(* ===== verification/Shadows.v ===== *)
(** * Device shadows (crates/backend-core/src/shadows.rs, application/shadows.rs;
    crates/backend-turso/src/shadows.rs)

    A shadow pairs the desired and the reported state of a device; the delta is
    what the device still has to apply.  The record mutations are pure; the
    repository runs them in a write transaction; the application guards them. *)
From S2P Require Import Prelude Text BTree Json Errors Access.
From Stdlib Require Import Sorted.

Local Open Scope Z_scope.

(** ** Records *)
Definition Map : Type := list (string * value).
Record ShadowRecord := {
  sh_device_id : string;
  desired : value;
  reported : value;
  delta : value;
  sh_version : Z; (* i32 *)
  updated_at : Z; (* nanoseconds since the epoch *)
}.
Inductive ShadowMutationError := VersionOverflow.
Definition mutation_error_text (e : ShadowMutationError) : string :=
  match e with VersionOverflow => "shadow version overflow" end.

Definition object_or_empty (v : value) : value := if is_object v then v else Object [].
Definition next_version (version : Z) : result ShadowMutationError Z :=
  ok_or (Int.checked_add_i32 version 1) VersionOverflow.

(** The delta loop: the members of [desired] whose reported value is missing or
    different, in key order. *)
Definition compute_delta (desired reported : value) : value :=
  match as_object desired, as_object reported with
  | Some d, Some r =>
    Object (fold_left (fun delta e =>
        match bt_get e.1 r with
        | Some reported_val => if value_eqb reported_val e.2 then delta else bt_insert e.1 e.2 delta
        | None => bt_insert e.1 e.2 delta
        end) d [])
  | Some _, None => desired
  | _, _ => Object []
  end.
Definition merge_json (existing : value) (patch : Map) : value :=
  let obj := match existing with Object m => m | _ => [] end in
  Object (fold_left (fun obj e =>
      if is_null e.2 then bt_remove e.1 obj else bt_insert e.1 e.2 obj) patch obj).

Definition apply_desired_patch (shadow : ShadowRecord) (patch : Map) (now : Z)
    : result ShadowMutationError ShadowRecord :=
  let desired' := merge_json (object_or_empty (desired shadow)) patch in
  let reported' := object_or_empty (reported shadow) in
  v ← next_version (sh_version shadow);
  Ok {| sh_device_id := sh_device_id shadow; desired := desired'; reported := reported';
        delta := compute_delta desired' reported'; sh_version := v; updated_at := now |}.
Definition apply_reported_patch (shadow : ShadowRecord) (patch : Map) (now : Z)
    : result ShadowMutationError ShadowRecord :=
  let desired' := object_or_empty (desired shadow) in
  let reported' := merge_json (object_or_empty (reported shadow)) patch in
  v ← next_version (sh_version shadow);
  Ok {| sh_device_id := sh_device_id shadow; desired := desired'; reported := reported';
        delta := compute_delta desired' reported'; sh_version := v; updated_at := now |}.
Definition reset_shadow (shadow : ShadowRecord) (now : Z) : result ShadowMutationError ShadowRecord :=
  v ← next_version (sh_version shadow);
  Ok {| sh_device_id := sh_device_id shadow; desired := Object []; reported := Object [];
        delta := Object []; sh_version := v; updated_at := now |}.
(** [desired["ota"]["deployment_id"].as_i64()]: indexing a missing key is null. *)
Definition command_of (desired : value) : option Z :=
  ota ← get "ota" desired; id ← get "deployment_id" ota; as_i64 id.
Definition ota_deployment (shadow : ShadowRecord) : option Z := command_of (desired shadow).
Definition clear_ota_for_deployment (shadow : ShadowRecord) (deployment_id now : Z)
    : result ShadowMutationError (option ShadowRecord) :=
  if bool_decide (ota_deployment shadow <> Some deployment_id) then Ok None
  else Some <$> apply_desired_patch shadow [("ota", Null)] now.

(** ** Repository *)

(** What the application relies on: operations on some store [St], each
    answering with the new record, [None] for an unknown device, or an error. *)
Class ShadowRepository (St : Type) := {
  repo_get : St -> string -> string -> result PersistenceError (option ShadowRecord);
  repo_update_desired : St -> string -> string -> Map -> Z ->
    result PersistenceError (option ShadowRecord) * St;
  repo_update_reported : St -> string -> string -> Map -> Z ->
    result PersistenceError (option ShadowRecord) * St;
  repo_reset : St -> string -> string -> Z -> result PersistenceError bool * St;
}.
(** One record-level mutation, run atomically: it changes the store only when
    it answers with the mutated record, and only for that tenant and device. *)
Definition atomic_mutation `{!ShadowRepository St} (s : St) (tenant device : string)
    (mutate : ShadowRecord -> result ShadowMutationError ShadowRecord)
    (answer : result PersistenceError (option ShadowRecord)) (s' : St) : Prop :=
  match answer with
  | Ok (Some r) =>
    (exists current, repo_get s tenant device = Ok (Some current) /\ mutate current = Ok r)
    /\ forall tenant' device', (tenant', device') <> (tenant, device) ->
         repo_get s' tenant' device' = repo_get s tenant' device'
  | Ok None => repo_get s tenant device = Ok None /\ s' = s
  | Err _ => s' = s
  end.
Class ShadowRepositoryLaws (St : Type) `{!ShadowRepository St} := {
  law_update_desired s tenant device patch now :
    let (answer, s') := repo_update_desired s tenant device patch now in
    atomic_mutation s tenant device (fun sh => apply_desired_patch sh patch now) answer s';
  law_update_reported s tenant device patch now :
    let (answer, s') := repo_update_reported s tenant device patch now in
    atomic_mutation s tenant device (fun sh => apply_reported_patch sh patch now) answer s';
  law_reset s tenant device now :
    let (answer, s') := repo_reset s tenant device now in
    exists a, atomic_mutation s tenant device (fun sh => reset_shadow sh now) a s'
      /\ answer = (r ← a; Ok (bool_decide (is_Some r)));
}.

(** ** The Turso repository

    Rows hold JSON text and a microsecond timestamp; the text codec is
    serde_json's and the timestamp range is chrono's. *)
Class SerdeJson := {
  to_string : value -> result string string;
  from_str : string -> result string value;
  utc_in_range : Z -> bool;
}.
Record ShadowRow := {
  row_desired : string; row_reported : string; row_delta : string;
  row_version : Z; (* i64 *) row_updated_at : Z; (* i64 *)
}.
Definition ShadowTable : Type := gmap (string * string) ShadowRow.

#####

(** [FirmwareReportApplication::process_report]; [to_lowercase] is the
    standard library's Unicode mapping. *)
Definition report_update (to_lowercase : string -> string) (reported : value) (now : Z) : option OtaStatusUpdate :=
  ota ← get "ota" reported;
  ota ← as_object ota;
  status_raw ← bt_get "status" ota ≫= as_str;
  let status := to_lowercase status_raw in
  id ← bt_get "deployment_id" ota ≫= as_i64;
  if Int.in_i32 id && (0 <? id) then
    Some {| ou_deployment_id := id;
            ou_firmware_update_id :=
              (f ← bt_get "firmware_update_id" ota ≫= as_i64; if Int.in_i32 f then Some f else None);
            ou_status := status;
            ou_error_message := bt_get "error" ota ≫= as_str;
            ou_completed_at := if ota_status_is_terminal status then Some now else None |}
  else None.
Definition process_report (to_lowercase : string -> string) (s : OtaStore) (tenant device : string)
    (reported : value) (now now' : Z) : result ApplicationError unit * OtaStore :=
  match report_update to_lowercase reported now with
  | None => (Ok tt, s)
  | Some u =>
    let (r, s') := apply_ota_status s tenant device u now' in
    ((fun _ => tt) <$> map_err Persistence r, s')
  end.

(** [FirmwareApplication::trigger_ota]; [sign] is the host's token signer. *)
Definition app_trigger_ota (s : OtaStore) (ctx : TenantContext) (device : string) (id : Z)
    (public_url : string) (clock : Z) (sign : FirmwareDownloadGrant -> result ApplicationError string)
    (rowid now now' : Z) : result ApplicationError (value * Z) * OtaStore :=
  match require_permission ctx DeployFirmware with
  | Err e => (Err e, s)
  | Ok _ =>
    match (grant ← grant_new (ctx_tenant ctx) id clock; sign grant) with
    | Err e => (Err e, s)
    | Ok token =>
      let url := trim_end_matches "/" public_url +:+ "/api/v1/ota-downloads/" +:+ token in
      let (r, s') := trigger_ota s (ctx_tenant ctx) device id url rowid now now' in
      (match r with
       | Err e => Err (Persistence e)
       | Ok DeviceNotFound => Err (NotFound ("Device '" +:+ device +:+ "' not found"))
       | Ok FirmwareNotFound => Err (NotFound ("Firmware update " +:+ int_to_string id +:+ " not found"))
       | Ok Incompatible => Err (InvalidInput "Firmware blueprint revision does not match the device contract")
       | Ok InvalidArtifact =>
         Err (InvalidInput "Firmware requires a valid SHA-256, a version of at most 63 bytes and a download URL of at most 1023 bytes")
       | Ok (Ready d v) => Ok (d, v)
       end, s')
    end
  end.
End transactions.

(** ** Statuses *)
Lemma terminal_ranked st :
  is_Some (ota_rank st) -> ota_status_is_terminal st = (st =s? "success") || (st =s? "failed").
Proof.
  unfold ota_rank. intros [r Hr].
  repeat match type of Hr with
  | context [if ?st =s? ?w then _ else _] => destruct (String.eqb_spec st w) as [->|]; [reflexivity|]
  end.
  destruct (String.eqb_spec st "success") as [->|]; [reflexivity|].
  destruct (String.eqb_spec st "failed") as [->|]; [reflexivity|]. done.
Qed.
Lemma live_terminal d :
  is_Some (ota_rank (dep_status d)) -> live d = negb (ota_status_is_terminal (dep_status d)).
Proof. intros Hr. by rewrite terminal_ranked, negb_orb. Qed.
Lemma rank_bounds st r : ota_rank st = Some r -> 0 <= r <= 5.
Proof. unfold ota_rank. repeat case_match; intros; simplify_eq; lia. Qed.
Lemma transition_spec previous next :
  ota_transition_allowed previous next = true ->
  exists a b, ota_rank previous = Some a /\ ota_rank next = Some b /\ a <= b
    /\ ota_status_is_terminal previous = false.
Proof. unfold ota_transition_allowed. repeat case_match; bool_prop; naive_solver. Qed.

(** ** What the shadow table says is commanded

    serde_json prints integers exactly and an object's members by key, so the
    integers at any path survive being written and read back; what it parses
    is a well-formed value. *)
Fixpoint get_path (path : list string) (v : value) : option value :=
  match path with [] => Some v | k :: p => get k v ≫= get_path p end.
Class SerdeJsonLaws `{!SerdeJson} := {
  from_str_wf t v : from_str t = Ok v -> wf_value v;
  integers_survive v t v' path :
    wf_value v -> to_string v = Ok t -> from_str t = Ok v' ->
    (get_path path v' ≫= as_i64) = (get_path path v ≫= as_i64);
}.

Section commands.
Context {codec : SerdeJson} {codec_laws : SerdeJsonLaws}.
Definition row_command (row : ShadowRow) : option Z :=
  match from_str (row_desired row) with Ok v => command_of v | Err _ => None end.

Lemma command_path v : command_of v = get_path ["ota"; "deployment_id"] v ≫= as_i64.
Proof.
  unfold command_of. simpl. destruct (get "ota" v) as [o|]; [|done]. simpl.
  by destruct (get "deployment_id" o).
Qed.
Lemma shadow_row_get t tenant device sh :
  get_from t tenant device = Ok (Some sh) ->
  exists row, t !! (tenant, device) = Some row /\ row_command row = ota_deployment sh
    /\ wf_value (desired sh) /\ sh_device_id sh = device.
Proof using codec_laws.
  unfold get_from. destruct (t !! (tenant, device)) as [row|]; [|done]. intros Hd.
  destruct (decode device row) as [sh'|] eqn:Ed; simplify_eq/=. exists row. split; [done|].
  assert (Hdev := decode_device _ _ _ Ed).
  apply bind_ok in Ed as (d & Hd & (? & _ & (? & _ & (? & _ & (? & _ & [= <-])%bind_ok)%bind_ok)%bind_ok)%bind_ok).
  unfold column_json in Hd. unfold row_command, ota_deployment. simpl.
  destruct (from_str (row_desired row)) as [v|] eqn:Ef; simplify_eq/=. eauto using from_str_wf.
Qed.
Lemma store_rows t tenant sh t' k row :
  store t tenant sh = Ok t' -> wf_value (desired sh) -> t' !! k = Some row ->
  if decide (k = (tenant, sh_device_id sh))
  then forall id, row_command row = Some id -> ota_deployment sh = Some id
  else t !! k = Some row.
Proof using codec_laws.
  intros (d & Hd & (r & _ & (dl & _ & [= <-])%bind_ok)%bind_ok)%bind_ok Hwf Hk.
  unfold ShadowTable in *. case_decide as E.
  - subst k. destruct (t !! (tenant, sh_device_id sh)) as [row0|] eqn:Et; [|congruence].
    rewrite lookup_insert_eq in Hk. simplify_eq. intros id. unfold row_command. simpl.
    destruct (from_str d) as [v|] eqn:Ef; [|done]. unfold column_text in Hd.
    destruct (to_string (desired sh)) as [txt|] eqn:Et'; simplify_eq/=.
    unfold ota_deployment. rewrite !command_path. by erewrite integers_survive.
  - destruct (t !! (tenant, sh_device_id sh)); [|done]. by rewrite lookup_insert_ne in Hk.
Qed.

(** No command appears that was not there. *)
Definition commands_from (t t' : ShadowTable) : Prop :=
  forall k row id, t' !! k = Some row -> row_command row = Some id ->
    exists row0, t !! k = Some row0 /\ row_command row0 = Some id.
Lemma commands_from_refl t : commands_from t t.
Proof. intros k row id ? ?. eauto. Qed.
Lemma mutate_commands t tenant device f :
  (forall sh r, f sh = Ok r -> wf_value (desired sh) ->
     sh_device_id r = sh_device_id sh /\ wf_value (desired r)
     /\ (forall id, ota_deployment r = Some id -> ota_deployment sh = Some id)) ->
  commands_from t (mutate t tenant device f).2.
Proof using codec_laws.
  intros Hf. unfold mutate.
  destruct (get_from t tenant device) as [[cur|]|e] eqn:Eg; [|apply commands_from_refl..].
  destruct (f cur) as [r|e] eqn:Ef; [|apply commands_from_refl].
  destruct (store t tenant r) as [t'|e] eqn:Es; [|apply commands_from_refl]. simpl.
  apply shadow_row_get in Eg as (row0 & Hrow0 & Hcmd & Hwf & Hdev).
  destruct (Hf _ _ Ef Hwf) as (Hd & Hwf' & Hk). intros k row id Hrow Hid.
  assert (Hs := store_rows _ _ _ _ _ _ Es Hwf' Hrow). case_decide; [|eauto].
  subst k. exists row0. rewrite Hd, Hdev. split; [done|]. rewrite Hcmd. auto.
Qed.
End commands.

#####

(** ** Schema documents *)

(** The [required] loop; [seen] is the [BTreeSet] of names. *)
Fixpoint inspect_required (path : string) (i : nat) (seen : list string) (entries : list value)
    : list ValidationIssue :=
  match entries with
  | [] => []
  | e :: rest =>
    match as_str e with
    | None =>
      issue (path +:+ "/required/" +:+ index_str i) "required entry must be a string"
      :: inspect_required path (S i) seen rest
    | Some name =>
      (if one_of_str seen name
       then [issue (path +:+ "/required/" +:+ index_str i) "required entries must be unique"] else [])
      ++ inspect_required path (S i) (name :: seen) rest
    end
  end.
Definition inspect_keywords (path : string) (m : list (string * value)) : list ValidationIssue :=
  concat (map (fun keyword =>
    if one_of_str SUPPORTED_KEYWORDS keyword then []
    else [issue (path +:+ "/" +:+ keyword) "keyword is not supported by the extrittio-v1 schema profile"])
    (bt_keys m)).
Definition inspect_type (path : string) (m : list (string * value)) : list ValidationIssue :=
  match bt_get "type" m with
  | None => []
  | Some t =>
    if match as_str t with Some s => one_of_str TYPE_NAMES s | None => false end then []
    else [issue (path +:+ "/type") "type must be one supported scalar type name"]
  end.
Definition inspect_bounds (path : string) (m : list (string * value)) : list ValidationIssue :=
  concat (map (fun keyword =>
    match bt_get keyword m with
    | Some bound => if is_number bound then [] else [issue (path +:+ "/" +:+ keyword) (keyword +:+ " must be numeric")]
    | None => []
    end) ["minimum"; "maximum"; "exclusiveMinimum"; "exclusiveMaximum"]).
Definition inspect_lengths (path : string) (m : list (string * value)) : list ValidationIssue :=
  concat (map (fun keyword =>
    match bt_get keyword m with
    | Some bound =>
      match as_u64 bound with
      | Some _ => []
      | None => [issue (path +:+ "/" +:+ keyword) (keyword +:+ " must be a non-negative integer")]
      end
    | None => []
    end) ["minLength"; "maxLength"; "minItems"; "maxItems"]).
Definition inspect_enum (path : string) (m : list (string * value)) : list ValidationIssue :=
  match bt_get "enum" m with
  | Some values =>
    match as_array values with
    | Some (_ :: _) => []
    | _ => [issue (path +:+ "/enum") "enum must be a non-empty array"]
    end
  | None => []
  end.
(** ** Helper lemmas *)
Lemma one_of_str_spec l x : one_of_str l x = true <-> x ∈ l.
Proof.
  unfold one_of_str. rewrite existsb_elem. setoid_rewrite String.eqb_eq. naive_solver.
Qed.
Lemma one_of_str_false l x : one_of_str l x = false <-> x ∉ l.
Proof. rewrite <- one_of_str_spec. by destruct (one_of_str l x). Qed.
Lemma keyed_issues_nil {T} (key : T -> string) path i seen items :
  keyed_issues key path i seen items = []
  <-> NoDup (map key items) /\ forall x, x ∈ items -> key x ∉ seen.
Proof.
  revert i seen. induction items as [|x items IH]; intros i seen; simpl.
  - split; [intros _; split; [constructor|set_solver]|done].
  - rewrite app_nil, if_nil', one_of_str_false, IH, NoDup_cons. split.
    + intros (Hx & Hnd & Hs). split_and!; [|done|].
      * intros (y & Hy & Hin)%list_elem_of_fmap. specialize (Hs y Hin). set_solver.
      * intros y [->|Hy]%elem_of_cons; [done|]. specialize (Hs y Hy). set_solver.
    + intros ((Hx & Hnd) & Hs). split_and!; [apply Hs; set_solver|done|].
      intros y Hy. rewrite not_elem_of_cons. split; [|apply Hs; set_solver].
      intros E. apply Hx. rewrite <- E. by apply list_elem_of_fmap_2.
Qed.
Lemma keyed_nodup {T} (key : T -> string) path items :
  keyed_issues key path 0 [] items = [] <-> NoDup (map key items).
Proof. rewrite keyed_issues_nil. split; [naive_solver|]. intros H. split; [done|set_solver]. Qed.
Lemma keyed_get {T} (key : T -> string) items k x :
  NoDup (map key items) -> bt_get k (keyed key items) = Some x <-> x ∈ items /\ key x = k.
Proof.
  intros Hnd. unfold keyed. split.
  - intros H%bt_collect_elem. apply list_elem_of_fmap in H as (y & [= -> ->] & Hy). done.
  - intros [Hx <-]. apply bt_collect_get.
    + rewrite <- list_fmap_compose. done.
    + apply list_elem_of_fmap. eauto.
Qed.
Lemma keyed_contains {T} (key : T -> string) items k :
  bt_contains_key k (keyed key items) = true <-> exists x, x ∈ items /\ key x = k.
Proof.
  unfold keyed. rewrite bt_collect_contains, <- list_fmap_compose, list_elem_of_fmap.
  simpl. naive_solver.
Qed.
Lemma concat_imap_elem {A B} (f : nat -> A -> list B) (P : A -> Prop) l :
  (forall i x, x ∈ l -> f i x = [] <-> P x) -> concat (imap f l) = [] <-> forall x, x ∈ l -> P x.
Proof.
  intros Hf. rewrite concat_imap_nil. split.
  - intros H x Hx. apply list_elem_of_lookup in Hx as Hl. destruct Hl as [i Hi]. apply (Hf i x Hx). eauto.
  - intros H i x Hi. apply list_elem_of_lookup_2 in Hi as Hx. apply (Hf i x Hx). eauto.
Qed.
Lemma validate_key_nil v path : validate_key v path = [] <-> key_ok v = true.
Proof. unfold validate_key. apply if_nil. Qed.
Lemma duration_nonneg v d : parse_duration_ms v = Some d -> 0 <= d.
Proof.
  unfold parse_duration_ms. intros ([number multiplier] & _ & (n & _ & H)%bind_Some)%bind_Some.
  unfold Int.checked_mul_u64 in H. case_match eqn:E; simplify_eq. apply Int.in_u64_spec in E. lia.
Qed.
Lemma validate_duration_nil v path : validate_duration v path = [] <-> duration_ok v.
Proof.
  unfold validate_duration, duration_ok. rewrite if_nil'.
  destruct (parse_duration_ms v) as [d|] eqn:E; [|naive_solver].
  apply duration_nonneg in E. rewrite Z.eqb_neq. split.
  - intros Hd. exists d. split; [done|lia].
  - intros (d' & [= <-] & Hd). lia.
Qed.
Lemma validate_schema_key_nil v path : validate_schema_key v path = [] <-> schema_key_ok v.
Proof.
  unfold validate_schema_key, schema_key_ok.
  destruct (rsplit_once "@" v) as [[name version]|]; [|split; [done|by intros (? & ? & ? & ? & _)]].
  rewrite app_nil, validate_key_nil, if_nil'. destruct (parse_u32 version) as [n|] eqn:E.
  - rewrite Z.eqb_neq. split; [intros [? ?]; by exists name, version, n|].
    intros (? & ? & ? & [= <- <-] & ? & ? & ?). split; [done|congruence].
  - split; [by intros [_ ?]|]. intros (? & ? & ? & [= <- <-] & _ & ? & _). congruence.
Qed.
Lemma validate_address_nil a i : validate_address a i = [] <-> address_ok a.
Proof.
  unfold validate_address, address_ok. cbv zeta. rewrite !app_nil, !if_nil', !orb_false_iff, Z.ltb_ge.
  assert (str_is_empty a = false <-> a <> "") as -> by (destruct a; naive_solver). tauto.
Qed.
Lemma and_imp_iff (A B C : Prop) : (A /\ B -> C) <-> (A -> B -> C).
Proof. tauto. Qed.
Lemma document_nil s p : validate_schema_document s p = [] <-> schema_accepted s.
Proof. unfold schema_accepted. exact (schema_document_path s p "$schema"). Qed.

#####

■ Work to be completed
In the entries above, find the line holding "- rewrite app_nil, if_nil', one_of_str_false, IH, NoDup_cons." and the line holding "intros Hf. rewrite concat_imap_nil. split.", then retype exactly those two lines and every line between them, and nothing else.

■ Completed task
  - rewrite app_nil, if_nil', one_of_str_false, IH, NoDup_cons. split.
    + intros (Hx & Hnd & Hs). split_and!; [|done|].
      * intros (y & Hy & Hin)%list_elem_of_fmap. specialize (Hs y Hin). set_solver.
      * intros y [->|Hy]%elem_of_cons; [done|]. specialize (Hs y Hy). set_solver.
    + intros ((Hx & Hnd) & Hs). split_and!; [apply Hs; set_solver|done|].
      intros y Hy. rewrite not_elem_of_cons. split; [|apply Hs; set_solver].
      intros E. apply Hx. rewrite <- E. by apply list_elem_of_fmap_2.
Qed.
Lemma keyed_nodup {T} (key : T -> string) path items :
  keyed_issues key path 0 [] items = [] <-> NoDup (map key items).
Proof. rewrite keyed_issues_nil. split; [naive_solver|]. intros H. split; [done|set_solver]. Qed.
Lemma keyed_get {T} (key : T -> string) items k x :
  NoDup (map key items) -> bt_get k (keyed key items) = Some x <-> x ∈ items /\ key x = k.
Proof.
  intros Hnd. unfold keyed. split.
  - intros H%bt_collect_elem. apply list_elem_of_fmap in H as (y & [= -> ->] & Hy). done.
  - intros [Hx <-]. apply bt_collect_get.
    + rewrite <- list_fmap_compose. done.
    + apply list_elem_of_fmap. eauto.
Qed.
Lemma keyed_contains {T} (key : T -> string) items k :
  bt_contains_key k (keyed key items) = true <-> exists x, x ∈ items /\ key x = k.
Proof.
  unfold keyed. rewrite bt_collect_contains, <- list_fmap_compose, list_elem_of_fmap.
  simpl. naive_solver.
Qed.
Lemma concat_imap_elem {A B} (f : nat -> A -> list B) (P : A -> Prop) l :
  (forall i x, x ∈ l -> f i x = [] <-> P x) -> concat (imap f l) = [] <-> forall x, x ∈ l -> P x.
Proof.
  intros Hf. rewrite concat_imap_nil. split.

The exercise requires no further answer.